While many doctors here who are trained in Western medicine scoff at the medical claims, qigong has had influential supporters, and some senior political leaders over the years have consulted qigong masters. The country's most famous scientist, Qian Xuesen, who returned from the United States in the early 1950's to help develop China's missiles and nuclear weapons, has long been a proponent of qigong, writing in the 1980's, for example, "Truly top-class qigong masters really do have some physical paranormal powers."

Recently President Jiang Zemin made a public visit to Mr. Qian, now 88 and bedridden, to elicit his endorsement of the crackdown on Falun Gong as a fake.

A key patron of the Guo Lin anti-cancer sect is Feng Lida, a politically well connected, Soviet-trained medical doctor who is deputy director of the General Navy Hospital in Beijing. In an interview Dr. Feng, 74, explained that at first she had been skeptical, but that in the late 1970's, when she saw what she felt were amazing recoveries of patients with cancer and infectious diseases, she became intrigued by qigong.

Dr. Feng invited some prominent qigong masters to conduct experiments in which they used their hands to direct qi forces at test tubes of bacteria. They were able to raise and lower the bacterial levels at will, she said, pulling out chart-laden publications as evidence.

Then the masters tried to alter the growth of cancer cells, she said, and although the effects were weaker and took more time, they, too, were detectable. "These experiments told us that it is really science," Dr. Feng said in her Beijing office, next to photographs of her shaking hands with President Jiang, the legislative leader Li Peng and the late paramount leader Deng Xiaoping. "Qigong is a Chinese treasure."
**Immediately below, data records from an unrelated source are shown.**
(** X11: a message that ParseMessage took from a frame whose numbers
    are in float64 range can be sent on as it is: its payload has no
    "type" key, Encode succeeds on it, and ParseMessage of the new frame
    gives the same message. *)
Theorem parsed_message_resend (data : JSON) (m : Message) :
  ParseMessage data = Some m → finiteJSON data = true →
  payload m !! "type" = None ∧
  ∃ data', Encode m = Ok data' ∧ ParseMessage data' = Some m.
Proof.
  intros (om & -> & _ & Hty & Hp)%ParseMessage_Some Hfin.
  assert (Hno : payload m !! "type" = None).
  { by rewrite Hp, lookup_fmap, lookup_delete_eq. }
  split; [done|]. apply Encode_Parse_native; [done|].
  intros k v Hk. rewrite Hp, lookup_fmap in Hk.
  destruct (delete "type" om !! k) as [x|] eqn:Hx; [|done]. injection Hk as <-.
  apply fromJSON_native. simpl in Hfin. rewrite map_fold_andb_true in Hfin.
  apply lookup_delete_Some in Hx as [_ Hx]. by apply (Hfin k).
Qed.

Lemma parsed_message_resend_witness :
  ∃ m, (ParseMessage demo.readyFrame = Some m ∧ finiteJSON demo.readyFrame = true) ∧
       payload m !! "type" = None ∧
       ∃ data', Encode m = Ok data' ∧ ParseMessage data' = Some m.
Proof.
  assert (H : ∃ m, ParseMessage demo.readyFrame = Some m ∧ finiteJSON demo.readyFrame = true).
  { eexists. split; vm_compute; reflexivity. }
  destruct H as (m & H1 & H2). exists m. split; [exact (conj H1 H2)|].
  exact (parsed_message_resend demo.readyFrame m H1 H2).
Defined.

(** ** Timers stopped and asked for the time left *)

Lemma StopWith_live (tm : FunctionTimer) (c : Chan) (proc : TimerProc)
    (f : option Callback) (s : State) :
  quit tm = Some c → now s ≤ End_ tm → timers s !! c = Some proc →
  listening proc = true →
  StopWith tm f s
  = Returns tt (set_event (event s ++ scheduled f)
                  (set_timers (<[c := heard proc]> (timers s)) s)).
Proof.
  intros Hq Hnow Hc Hl. unfold StopWith, HasEnded. run.
  rewrite Hq. rewrite bool_decide_eq_false_2 by done.
  rewrite bool_decide_eq_false_2 by lia. cbn [orb].
  unfold sendQuit. run. rewrite Hc, Hl. run.
  destruct f as [g|]; unfold scheduled, SchedulerAdd; run.
  - done.
  - by rewrite app_nil_r.
Qed.
(** A quoted field found by pattern has at least one character: the
    group is a [+]. *)
Lemma quoted_group_nonempty (key : jsstring) (s : jsstring)
      (caps : list jsstring) :
  exec (seqs [Lit key; Star is_space; chr dquote;
              Group (Plus (is_not dquote)); chr dquote]) s = Some caps ->
  group1 caps <> [].
Proof.
  intros H. apply exec_inv in H as (s0 & rest & H).
  unfold match_here, seqs, chr in H. cbn [rmatch] in H.
  apply lit_k_inv in H as (s1 & H & _).
  apply star_k_inv in H as (s2 & H & _).
  apply lit_k_inv in H as (s3 & H & _).
  destruct s3 as [|c s3]; [discriminate|].
  destruct (is_not dquote c); [|discriminate].
  apply star_k_inv in H as (s4 & H & Hl4).
  apply lit_k_inv in H as (s5 & H & _).
  injection H as _ <-. unfold group1. cbn [nth app].
  match goal with
  | |- firstn ?n _ <> [] => destruct n as [|m] eqn:Hn
  end.
  - exfalso. destruct (length s4); [discriminate|lia].
  - cbn [firstn]. discriminate.
Qed.

(** A global replacement by a non-empty string keeps a non-empty string
    non-empty. *)
Lemma replace_g_nonempty (r : regex) (rep s : jsstring) :
  rep <> [] -> s <> [] -> replace_g s r rep <> [].
Proof.
  intros Hrep Hs. destruct s as [|c s]; [congruence|].
  unfold replace_g. cbn [replace_from].
  destruct (match_here r (c :: s)) as [[rest m]|]; [|discriminate].
  destruct (length (c :: s) - length rest); destruct rep; try congruence;
    discriminate.
Qed.

(** ** Text extraction *)

Section Extraction.
Context {E : Externals}.

(** The PDF branch of the server: one call of the library, its failure
    wrapped. *)
Lemma server_pdf_run (buf : Buffer) (tr : list extcall) :
  Server.extractTextFromPDF buf tr =
  (match pdfParse_lib buf with
   | Ret data => Ret (or_else (text data) placeholder_pdf)
   | Throw message => Throw (lit "Failed to parse PDF: " ++ message)
   end, tr ++ [CallPdfParse buf]).
Proof.
  unfold Server.extractTextFromPDF, try_catch, bind, pdfParse, call, ret, throw.
  destruct (pdfParse_lib buf); reflexivity.
Qed.

Lemma server_docx_run (buf : Buffer) (tr : list extcall) :
  Server.extractTextFromDocx buf tr =
  (match mammoth_lib buf with
   | Ret result => Ret (or_else (value result) placeholder_docx)
   | Throw message => Throw (lit "Failed to parse DOCX: " ++ message)
   end, tr ++ [CallMammoth buf]).
Proof.
  unfold Server.extractTextFromDocx, try_catch, bind, extractRawText, call,
    ret, throw.
  destruct (mammoth_lib buf); reflexivity.
Qed.

(** What [extractTextFromFile] of the server does on a file with a
    buffer, by the suffix of the lowercased name. *)
Lemma server_extract_cases (f : Server.UploadedFile) (buf : Buffer)
      (tr : list extcall) :
  Server.buffer f = Some buf ->
  Server.extractTextFromFile (Some f) tr =
  let name := toLowerCase (Server.originalname f) in
  if endsWith name (lit ".pdf") then Server.extractTextFromPDF buf tr
  else if endsWith name (lit ".docx") then Server.extractTextFromDocx buf tr
  else if endsWith name (lit ".txt") then (Ret (toString_utf8 buf), tr)
  else (Throw msg_unsupported, tr).
Proof.
  intros Hb. unfold Server.extractTextFromFile. rewrite Hb. cbv zeta.
  repeat match goal with |- context [if ?b then _ else _] => destruct b end;
    reflexivity.
Qed.

Lemma netlify_extract_cases (file : option jsstring) (filename : jsstring)
      (tr : list extcall) :
  truthy file = true ->
  Netlify.extractTextFromFile file filename tr =
  let buffer := from_base64 (or_else file []) in
  let name := toLowerCase filename in
  if endsWith name (lit ".pdf") then
    (match pdfParse_lib buffer with
     | Ret data => Ret (or_else (text data) placeholder_pdf)
     | Throw message => Throw message
     end, tr ++ [CallPdfParse buffer])
  else if endsWith name (lit ".docx") then
    (match mammoth_lib buffer with
     | Ret result => Ret (or_else (value result) placeholder_docx)
     | Throw message => Throw message
     end, tr ++ [CallMammoth buffer])
  else if endsWith name (lit ".txt") then (Ret (toString_utf8 buffer), tr)
  else (Throw msg_unsupported, tr).
Proof.
  intros Hf. unfold Netlify.extractTextFromFile. rewrite Hf. cbv zeta.
  simpl negb. cbv iota.
  destruct (endsWith _ (lit ".pdf")).
  { unfold bind, pdfParse, call, ret.
    destruct (pdfParse_lib _); reflexivity. }
  destruct (endsWith _ (lit ".docx")).
  { unfold bind, extractRawText, call, ret.
    destruct (mammoth_lib _); reflexivity. }
  destruct (endsWith _ (lit ".txt")); reflexivity.
Qed.
End Extraction.


(** ** The call of the model and the normalizer *)

Section Normalizer.
Context {E : Externals}.

(** The key of the serverless function is never falsy. *)
Lemma netlify_apiKey_truthy : truthy Netlify.apiKey = true.
Proof.
  unfold Netlify.apiKey. destruct GEMINI_API_KEY as [[|c k]|]; reflexivity.
Qed.

Lemma netlify_apiKey_value :
  or_else Netlify.apiKey [] = or_else GEMINI_API_KEY Netlify.default_key.
Proof.
  unfold Netlify.apiKey. destruct GEMINI_API_KEY as [[|c k]|]; reflexivity.
Qed.

(** [callGeminiAPI] of the server: with a key, one call of the model,
    its reply normalized or its failure categorized. *)
Lemma server_call_run (documentText rubricText : jsstring)
      (customInstructions : option jsstring) (tr : list extcall) :
  Server.callGeminiAPI documentText rubricText customInstructions tr =
  if truthy GEMINI_API_KEY then
    let key := or_else GEMINI_API_KEY [] in
    let p := Server.prompt documentText rubricText customInstructions in
    (match generateContent_lib key p with
     | Ret content => Ret (Server.normalizeResponse content)
     | Throw message => Throw (categorize message)
     end, tr ++ [CallGenerate key p])
  else (Throw (lit "Gemini API key not configured on server"), tr).
Proof.
  unfold Server.callGeminiAPI. destruct (truthy GEMINI_API_KEY); simpl negb;
    cbv iota; [|reflexivity].
  unfold try_catch, bind, generateContent, call, ret, throw. cbv zeta.
  destruct (generateContent_lib _ _); reflexivity.
Qed.

Lemma netlify_call_run (documentText rubricText : jsstring)
      (customInstructions : option jsstring) (tr : list extcall) :
  Netlify.callGeminiAPI documentText rubricText customInstructions tr =
  let key := or_else GEMINI_API_KEY Netlify.default_key in
  let p := Netlify.prompt documentText rubricText customInstructions in
  (match generateContent_lib key p with
   | Ret content => Ret (Netlify.normalizeResponse content)
   | Throw message => Throw (categorize message)
   end, tr ++ [CallGenerate key p]).
Proof.
  unfold Netlify.callGeminiAPI. rewrite netlify_apiKey_truthy.
  rewrite netlify_apiKey_value. simpl negb. cbv iota zeta.
  unfold try_catch, bind, generateContent, call, ret, throw.
  destruct (generateContent_lib _ _); reflexivity.
Qed.

(** The two normalizers clean the reply in the same way. *)
Lemma cleanContent_strip (content : jsstring) :
  Server.cleanContent content
  = trim (strip_marker fence (strip_marker (fence ++ lit "json") content))
  /\ Netlify.cleanContent content = Server.cleanContent content.
Proof.
  split; [|reflexivity].
  unfold Server.cleanContent, replace_g, re_fence_json_ws, re_fence_ws,
    strip_marker.
  rewrite !replace_marker_strip by discriminate. reflexivity.
Qed.

(** Off the array branch of the server, the two normalizers agree. *)
Lemma normalizers_agree (content : jsstring) :
  JSON_parse (Server.cleanContent content) <> None
  \/ exec re_feedback content <> None
  \/ exec re_feedback_array content = None ->
  Server.normalizeResponse content = Netlify.normalizeResponse content.
Proof.
  intros H.
  unfold Server.normalizeResponse, Netlify.normalizeResponse,
    Netlify.cleanContent.
  fold (Server.cleanContent content).
  destruct (JSON_parse (Server.cleanContent content)) as [parsed|];
    [reflexivity|].
  unfold Server.extractedFeedback, Netlify.extractedFeedback,
    Server.extractedScore, Netlify.extractedScore.
  destruct (exec re_feedback content) as [m|]; [reflexivity|].
  destruct (exec re_feedback_array content) as [m|]; [|reflexivity].
  destruct H as [H|[H|H]]; congruence.
Qed.
End Normalizer.

(** Off the array branch the extracted feedback is never empty. *)
Lemma netlify_feedback_nonempty (content : jsstring) :
  Netlify.extractedFeedback content <> [].
Proof.
  unfold Netlify.extractedFeedback.
  destruct (exec re_feedback content) as [m|] eqn:Hm.
  - apply replace_g_nonempty; [discriminate|].
    exact (quoted_group_nonempty _ _ Hm).
  - cbv zeta.
    match goal with
    | |- (if is_empty ?c || _ then _ else _) <> [] =>
        destruct c; simpl; [discriminate|]
    end.
    match goal with
    | |- (if ?b then _ else _) <> [] => destruct b; discriminate
    end.
Qed.

Lemma server_feedback_nonempty (content : jsstring) :
  exec re_feedback content <> None \/ exec re_feedback_array content = None ->
  Server.extractedFeedback content <> [].
Proof.
  intros H. unfold Server.extractedFeedback.
  destruct (exec re_feedback content) as [m|] eqn:Hm.
  - apply replace_g_nonempty; [discriminate|].
    exact (quoted_group_nonempty _ _ Hm).
  - destruct (exec re_feedback_array content) as [m|] eqn:Ha;
      [destruct H; congruence|].
    cbv zeta.
    match goal with
    | |- (if is_empty ?c || _ then _ else _) <> [] =>
        destruct c; simpl; [discriminate|]
    end.
    match goal with
    | |- (if ?b then _ else _) <> [] => destruct b; discriminate
    end.
Qed.

(** ** The handlers *)

Lemma categorize_categorized (message : jsstring) :
  categorized message (categorize message).
Proof.
  unfold categorized, categorize.
  destruct (includes message (lit "API_KEY_INVALID"));
    destruct (includes message (lit "QUOTA_EXCEEDED"));
    destruct (includes message (lit "SAFETY"));
    repeat split; intros; try discriminate; reflexivity.
Qed.

Section Handlers.
Context {E : Externals}.

(** Extraction calls the extractors only. *)
Lemma server_extract_trace (file : option Server.UploadedFile)
      (tr tr' : list extcall) (o : outcome jsstring) :
  Server.extractTextFromFile file tr = (o, tr') ->
  filter is_generate tr' = filter is_generate tr.
Proof.
  destruct file as [f|]; [|intros H; injection H as _ <-; reflexivity].
  destruct (Server.buffer f) as [buf|] eqn:Hb.
  - rewrite (server_extract_cases f tr Hb). cbv zeta.
    rewrite server_pdf_run, server_docx_run.
    repeat match goal with
           | |- context [if ?b then _ else _] => destruct b
           end;
      intros H; injection H as _ <-; rewrite ?filter_app; simpl;
      rewrite ?app_nil_r; reflexivity.
  - unfold Server.extractTextFromFile. rewrite Hb.
    intros H; injection H as _ <-; reflexivity.
Qed.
Dr. Feng now hopes to spread qigong, along with good nutrition and attention to crucial details like sleeping with one's head pointed to the north, in alignment with magnetic fields, as a low-cost way to meet the country's health care needs.
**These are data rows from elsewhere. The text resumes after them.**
Definition boundary_row (runs : Z) (ds : list (Delivery.row Z))
  (p : str) (v : Z) : Prop :=
  (exists d, In d ds /\ scores runs d = true /\ Delivery.batter d = p)
  /\ v = Z.of_nat (List.length
                     (filter (fun d => scores runs d && by_batter p d) ds)).

Definition wickets_row (ds : list (Delivery.row Z)) (p : str) (v : Z) : Prop :=
  (exists d, In d ds /\ credits_bowler d = true /\ Delivery.bowler d = p)
  /\ v = present Delivery.player_dismissed
           (filter (fun d => credits_bowler d && by_bowler p d) ds).

Definition fielding_row (kind : str) (ds : list (Delivery.row Z))
  (p : str) (v : Z) : Prop :=
  (exists d, In d ds /\ dismissed_as kind d = true
             /\ Delivery.fielder d = Some p)
  /\ v = present Delivery.player_dismissed
           (filter (fun d => dismissed_as kind d && by_fielder p d) ds).

Definition batted_row (ds : list (Delivery.row Z)) (p : str) (v : Z) : Prop :=
  (exists d, In d ds /\ Delivery.batter d = p)
  /\ v = Z.of_nat (List.length (matches_of p ds)).

Definition count_row (cells : list (option str)) (t : str) (v : Z) : Prop :=
  In (Some t) cells /\ v = occurrences t (dropna cells).

Definition award_row (cells : list (option str)) (p : str) (v : Z) : Prop :=
  p <> u "None" /\ count_row cells p v.

End RankingSpec.

(** The league with a column missing from the deliveries. *)
Module LeagueCases.

Definition no_season : frame (Delivery.row Z) :=
  League.without "season" League.deliveries.

Definition kpis_no_season : dict :=
  Eval vm_compute in
    match fst (calculate_kpis League.matches no_season) with
    | Ok d => d
    | Raise _ => []
    end.

Definition printed_no_season : list line :=
  Eval vm_compute in snd (calculate_kpis League.matches no_season).

Definition no_winner : frame (Match.row Z) :=
  League.without "winner" League.matches.

Definition kpis_no_winner : dict :=
  Eval vm_compute in
    match fst (calculate_kpis no_winner League.deliveries) with
    | Ok d => d
    | Raise _ => []
    end.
Around the Oasis of Life marker in Yuyuantan Park, the mood is surprisingly cheerful as cancer patients who have completed their long walks chat and exchange tips. It is clear that if nothing else, the qigong club acts as a kind of support group for the seriously ill.
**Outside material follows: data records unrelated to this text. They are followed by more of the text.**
(** C9, as the drivers implement it. For every non-empty state handed to
    [getRedirectUrl], the query of the redirect URL holds that very string
    under [state]; and when the callback returns that string, [getUser]
    called with it as the original state does not end in an invalid state
    exception. *)
Theorem getRedirectUrl_state_round_trip (s : string) :
  s <> "" ->
  state_round_trip LinkedIn.getRedirectUrl LinkedIn.getUser s /\
  state_round_trip ThreadsBasic.getRedirectUrl ThreadsBasic.getUser s /\
  state_round_trip TikTok.getRedirectUrl TikTok.getUser s /\
  state_round_trip Threads.getRedirectUrl Threads.getUser s.
Proof.
  intros Hs. unfold state_round_trip. split; [|split; [|split]]; (split; [intros d|]).
  - rewrite LinkedIn_getRedirectUrl_query, (LinkedIn_redirect_options_state s Hs).
    apply query_lookup_extra; [discriminate|]. apply lookup_insert_eq.
  - intros d q w log Hq. apply LinkedIn_round_trip. exact Hq.
  - rewrite ThreadsBasic_getRedirectUrl_query, (ThreadsBasic_redirect_options_state s Hs).
    apply query_lookup_extra; [discriminate|].
    rewrite lookup_insert_ne by discriminate. apply lookup_insert_eq.
  - intros d q w log Hq. apply ThreadsBasic_round_trip. exact Hq.
  - rewrite TikTok_getRedirectUrl_query, (TikTok_redirect_options_state s Hs).
    apply query_lookup_extra; [discriminate|].
    rewrite lookup_insert_ne by discriminate. apply lookup_insert_eq.
  - intros d q w log Hq. apply TikTok_round_trip. exact Hq.
  - rewrite Threads_getRedirectUrl_query, (Threads_redirect_options_state s Hs).
    apply query_lookup_extra; [discriminate|].
    rewrite lookup_insert_ne by discriminate. apply lookup_insert_eq.
  - intros d q w log Hq. apply Threads_round_trip. exact Hq.
Qed.

Lemma getRedirectUrl_state_round_trip_witness :
  "xyz" <> "" /\
  state_round_trip ThreadsBasic.getRedirectUrl ThreadsBasic.getUser "xyz".
Proof.
  split; [discriminate|].
  apply (getRedirectUrl_state_round_trip "xyz"). discriminate.
Defined.

(** C9 as stated fails for the empty state: handed the string [""],
    [getRedirectUrl] puts no [state] parameter in the URL. *)
Lemma getRedirectUrl_empty_state_dropped :
  OAuth2Scheme.url_query
    (fst (LinkedIn.getRedirectUrl (Some "") (LinkedIn.constructor sample_config)))
    !! "state" = None /\
  OAuth2Scheme.url_query
    (fst (ThreadsBasic.getRedirectUrl (Some "") (ThreadsBasic.constructor sample_config)))
    !! "state" = None.
Proof. split; vm_compute; reflexivity. Qed.

(** ** The client key of Threads and TikTok *)

Section ClientKey.

Variable cfg : config.
Hypothesis no_state : cfg_options cfg !! "state" = None.
Hypothesis no_client_key : cfg_options cfg !! "client_key" = None.

Lemma configured_options_bare :
  merge_response_type (cfg_options cfg) !! "state" = None /\
  merge_response_type (cfg_options cfg) !! "client_key" = None.
Proof.
  split; rewrite merge_response_type_lookup by discriminate; assumption.
Qed.

Lemma inserted_state_and_client_key (options : gmap string string) k s :
  (<["client_key" := k]> (<["state" := s]> options)) !! "state" = Some s /\
  (<["client_key" := k]> (<["state" := s]> options)) !! "client_key" = Some k.
Proof.
  split; [rewrite lookup_insert_ne by discriminate|]; apply lookup_insert_eq.
Qed.

End ClientKey.

(** C10, where the code departs from it. On a driver of TikTok or Threads
    fresh from its constructor, a call of [getRedirectUrl] without a state
    uses options that hold neither [state] nor [client_key]. After one call
    with the state ["s1"] the same call without a state uses options that
    hold [state=s1] and [client_key] set to the client id, and so does its
    URL: [Object.assign] has written both into the options of the driver. *)
Theorem client_key_leaks_into_stateless_call :
  let t0 := TikTok.constructor sample_config in
  let t1 := snd (TikTok.getRedirectUrl (Some "s1") t0) in
  let d0 := Threads.constructor sample_config in
  let d1 := snd (Threads.getRedirectUrl (Some "s1") d0) in
  let b0 := ThreadsBasic.constructor sample_config in
  let b1 := snd (ThreadsBasic.getRedirectUrl (Some "s1") b0) in
  (fst (TikTok.redirect_options None t0) !! "state" = None /\
   fst (TikTok.redirect_options None t0) !! "client_key" = None /\
   fst (TikTok.redirect_options None t1) !! "state" = Some "s1" /\
   fst (TikTok.redirect_options None t1) !! "client_key" = Some "client-1" /\
   OAuth2Scheme.url_query (fst (TikTok.getRedirectUrl None t1)) !! "client_key"
   = Some "client-1") /\
  (fst (Threads.redirect_options None d0) !! "state" = None /\
   fst (Threads.redirect_options None d0) !! "client_key" = None /\
   fst (Threads.redirect_options None d1) !! "state" = Some "s1" /\
   fst (Threads.redirect_options None d1) !! "client_key" = Some "client-1" /\
   OAuth2Scheme.url_query (fst (Threads.getRedirectUrl None d1)) !! "client_key"
   = Some "client-1") /\
  (fst (ThreadsBasic.redirect_options None b0) !! "state" = None /\
   fst (ThreadsBasic.redirect_options None b0) !! "client_key" = None /\
   fst (ThreadsBasic.redirect_options None b1) !! "state" = Some "s1" /\
   fst (ThreadsBasic.redirect_options None b1) !! "client_key" = Some "client-1" /\
   OAuth2Scheme.url_query (fst (ThreadsBasic.getRedirectUrl None b1)) !! "client_key"
   = Some "client-1").
Proof. cbv zeta. repeat split; vm_compute; reflexivity. Qed.

(** On a driver of Threads or TikTok fresh from its constructor, for every
    configuration: a call of [getRedirectUrl] without a state, or with the
    empty one, uses the configured options with [response_type=code] merged
    under them and nothing else, so [state] and [client_key] are among them
    only when the configuration sets them; a call with a non-empty state
    uses these options with [state] set to it and [client_key] set to the
    configured client id. *)
Theorem fresh_driver_redirect_options (cfg : config) :
  fresh_redirect_options cfg
    (fun state => fst (ThreadsBasic.redirect_options state (ThreadsBasic.constructor cfg))) /\
  fresh_redirect_options cfg
    (fun state => fst (TikTok.redirect_options state (TikTok.constructor cfg))) /\
  fresh_redirect_options cfg
    (fun state => fst (Threads.redirect_options state (Threads.constructor cfg))).
Proof.
  unfold fresh_redirect_options.
  split; [|split]; (split; [intros state Hf|intros s Hne]).
  - destruct (falsy_optional state Hf) as [->| ->]; reflexivity.
  - rewrite (ThreadsBasic_redirect_options_state s Hne). reflexivity.
  - destruct (falsy_optional state Hf) as [->| ->]; reflexivity.
  - rewrite (TikTok_redirect_options_state s Hne). reflexivity.
  - destruct (falsy_optional state Hf) as [->| ->]; reflexivity.
  - rewrite (Threads_redirect_options_state s Hne). reflexivity.
Qed.

(** * Further properties of the drivers *)

(** ** The successful flows of [getUser] *)

Lemma LinkedIn_build_Ok userProfile email token u :
  LinkedIn._buildAllyUser userProfile email token = Ok u ->
  _original u = userProfile /\
  _userFields u !! 0%nat = Some (prop userProfile "id") /\
  tk_accessToken (_tokenFields u) = prop token "accessToken" /\
  tk_refreshToken (_tokenFields u) = prop token "refreshToken".
Proof.
  unfold LinkedIn._buildAllyUser. intros H.
  apply result_bind_Ok in H as (elements & _ & H).
  apply result_bind_Ok in H as (emailAddress & _ & H).
  apply result_bind_Ok in H as (id & Hid & H).
  apply result_bind_Ok in H as (firstName & _ & H).
  apply result_bind_Ok in H as (lastName & _ & H).
  apply result_bind_Ok in H as (accessToken & Ha & H).
  apply result_bind_Ok in H as (refreshToken & Hr & H).
  apply get_Ok in Hid as [_ ->]. apply get_Ok in Ha as [_ ->]. apply get_Ok in Hr as [_ ->].
  injection H as <-. repeat split.
Qed.

(** Every successful [getUser] of LinkedIn sent exactly three requests, in
    this order: the exchange of the code, the profile fetch and the e-mail
    fetch, both fetches with the access token of the exchange as bearer
    token. The user is the mapping of the two responses and holds that
    access token. *)
Theorem LinkedIn_getUser_chain (d : LinkedIn.driver) (q : gmap string string)
    (orig : option string) (w : world) (log log' : list request) (u : AllyUser) :
  LinkedIn.getUser d q orig w log = (Ok u, log') ->
  exists (code : string) (accessTokenResponse userProfile email : value),
    let codeExchange :=
      AccessTokenRequest (VStr code) (LinkedIn._redirectUri d)
        (VObj [("grant_type", VStr "authorization_code")]) in
    let headers :=
      [("x-li-format", VStr "json");
       ("Authorization",
        VStr ("Bearer " +:+ toString (prop accessTokenResponse "accessToken")))] in
    let profileFetch :=
      GotRequest
        ("https://api.linkedin.com/v2/me?fields="
         +:+ String.concat "," (LinkedIn.fields d)
         +:+ "&projection=(" +:+ String.concat "," (LinkedIn.fields d)
         +:+ "(displayImage~digitalmediaAsset:playableStreams))")
        headers in
    let emailFetch :=
      GotRequest
        "https://api.linkedin.com/v2/clientAwareMemberHandles?q=members&projection=(elements*(primary,type,handle~))"
        headers in
    q !! "code" = Some code /\
    transport w codeExchange = inr accessTokenResponse /\
    transport w profileFetch = inr userProfile /\
    transport w emailFetch = inr email /\
    log' = log ++ [codeExchange; profileFetch; emailFetch] /\
    LinkedIn._buildAllyUser userProfile email accessTokenResponse = Ok u /\
    _original u = userProfile /\
    tk_accessToken (_tokenFields u) = prop accessTokenResponse "accessToken".
Proof.
  unfold LinkedIn.getUser. intros H.
  destruct (truthy (param q "code")) eqn:Hc; simpl in H; [|discriminate].
  destruct (truthy (param q "state") && _); [discriminate|].
  apply param_truthy_inv in Hc as (code & Hq & Hp & _). rewrite Hp in H.
  apply bind_Ok in H as (token & log1 & Hsend & H).
  apply send_Ok in Hsend as [Ht1 ->].
  apply bind_Ok in H as (tok & log2 & Hget & H).
  apply lift_Ok in Hget as [Hget ->]. apply get_Ok in Hget as [_ ->].
  apply bind_Ok in H as (profile & log3 & Hprof & H).
  apply send_Ok in Hprof as [Ht2 ->].
  apply bind_Ok in H as (tok' & log4 & Hget & H).
  apply lift_Ok in Hget as [Hget ->]. apply get_Ok in Hget as [_ ->].
  apply bind_Ok in H as (email & log5 & Hemail & H).
  apply send_Ok in Hemail as [Ht3 ->].
  apply lift_Ok in H as [Hb ->].
  exists code, token, profile, email. cbv zeta.
  destruct (LinkedIn_build_Ok _ _ _ _ Hb) as (Ho & _ & Hk & _).
  repeat split; try assumption.
  rewrite <- !app_assoc. reflexivity.
Qed.

Lemma LinkedIn_getUser_chain_witness :
  exists u log',
    LinkedIn.getUser (LinkedIn.constructor sample_config) sample_callback (Some "s")
      sample_world [] = (Ok u, log') /\
    length log' = 3%nat /\
    _original u = sample_profile /\
    tk_accessToken (_tokenFields u) = VStr "short-T" /\
    log' !! 1%nat
    = Some (GotRequest
              "https://api.linkedin.com/v2/me?fields=id,firstName,lastName,localizedFirstName,localizedLastName,profilePicture&projection=(id,firstName,lastName,localizedFirstName,localizedLastName,profilePicture(displayImage~digitalmediaAsset:playableStreams))"
              [("x-li-format", VStr "json"); ("Authorization", VStr "Bearer short-T")]).
Proof.
  eexists. eexists. split; [vm_compute; reflexivity|].
  destruct (LinkedIn_getUser_chain (LinkedIn.constructor sample_config) sample_callback
              (Some "s") sample_world [] _ _ eq_refl)
    as (code & token & profile & email & _ & Ht & _ & _ & Hlog & _ & Ho & Hk).
  injection Ht as <-.
  split; [exact (f_equal length Hlog)|]. split; [reflexivity|].
  split; [exact Hk|reflexivity].
Defined.

Lemma TikTok_open_id_Ok token v :
  TikTok.open_id token = Ok v ->
  v = prop (prop (prop token "result") "data") "open_id".
Proof.
  unfold TikTok.open_id. intros H.
  apply result_bind_Ok in H as (r & Hr & H). apply get_Ok in Hr as [_ ->].
  apply result_bind_Ok in H as (data & Hd & H). apply get_Ok in Hd as [_ ->].
  apply get_Ok in H as [_ ->]. reflexivity.
Qed.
"We try to create a joyous atmosphere," Mr. Yu said. "We call this building group resistance. If a patient becomes desperate, no medicine can cure him."

Mr. Yu went on to explain elaborate theories about how the walking exercises and meditation free the flows of qi energy and blood through the body, strengthening defenses against disease. He described the 10 different shouts that are prescribed for various forms of cancer, which function, he said, "as a kind of exchange with the outside world." Among the regulars are several longtime survivors and total believers in the power of qi.

He Kaifeng, a spry 65-year-old who worked as an engineer, said cancer in her lungs and abdomen was diagnosed 18 years ago. She had chemotherapy, she said, but then developed an intestinal problem and had to be fed intravenously for four months.

"The doctors gave up on me," she said. So she started practicing Guo Lin qigong, learning from the founding master in Purple Bamboo Park nearby. "At first, I was so weak that I often had to lie down on the bench as I exercised," Ms. He said, recalling the four hours of walking each morning. "I never dreamed that I would survive very long." Now she helps teach qigong to others as she continues modified exercise herself.

Zhou Hangyu, 31, was only in his second week of practice the other morning. A building designer with a construction company, he was told earlier this year that he had lung cancer. He had surgery in July, he said, and chemotherapy and radiation, but the cancer has spread ominously into his liver.

Mr. Zhou said he had heard about the group in Yuyuantan Park from a fellow patient in his hospital ward and decided to give it a try. "I'm still just learning how to do it, and I haven't felt any beneficial effect yet," he said. "But the group spirit provides good support. They are all really determined to resist cancer."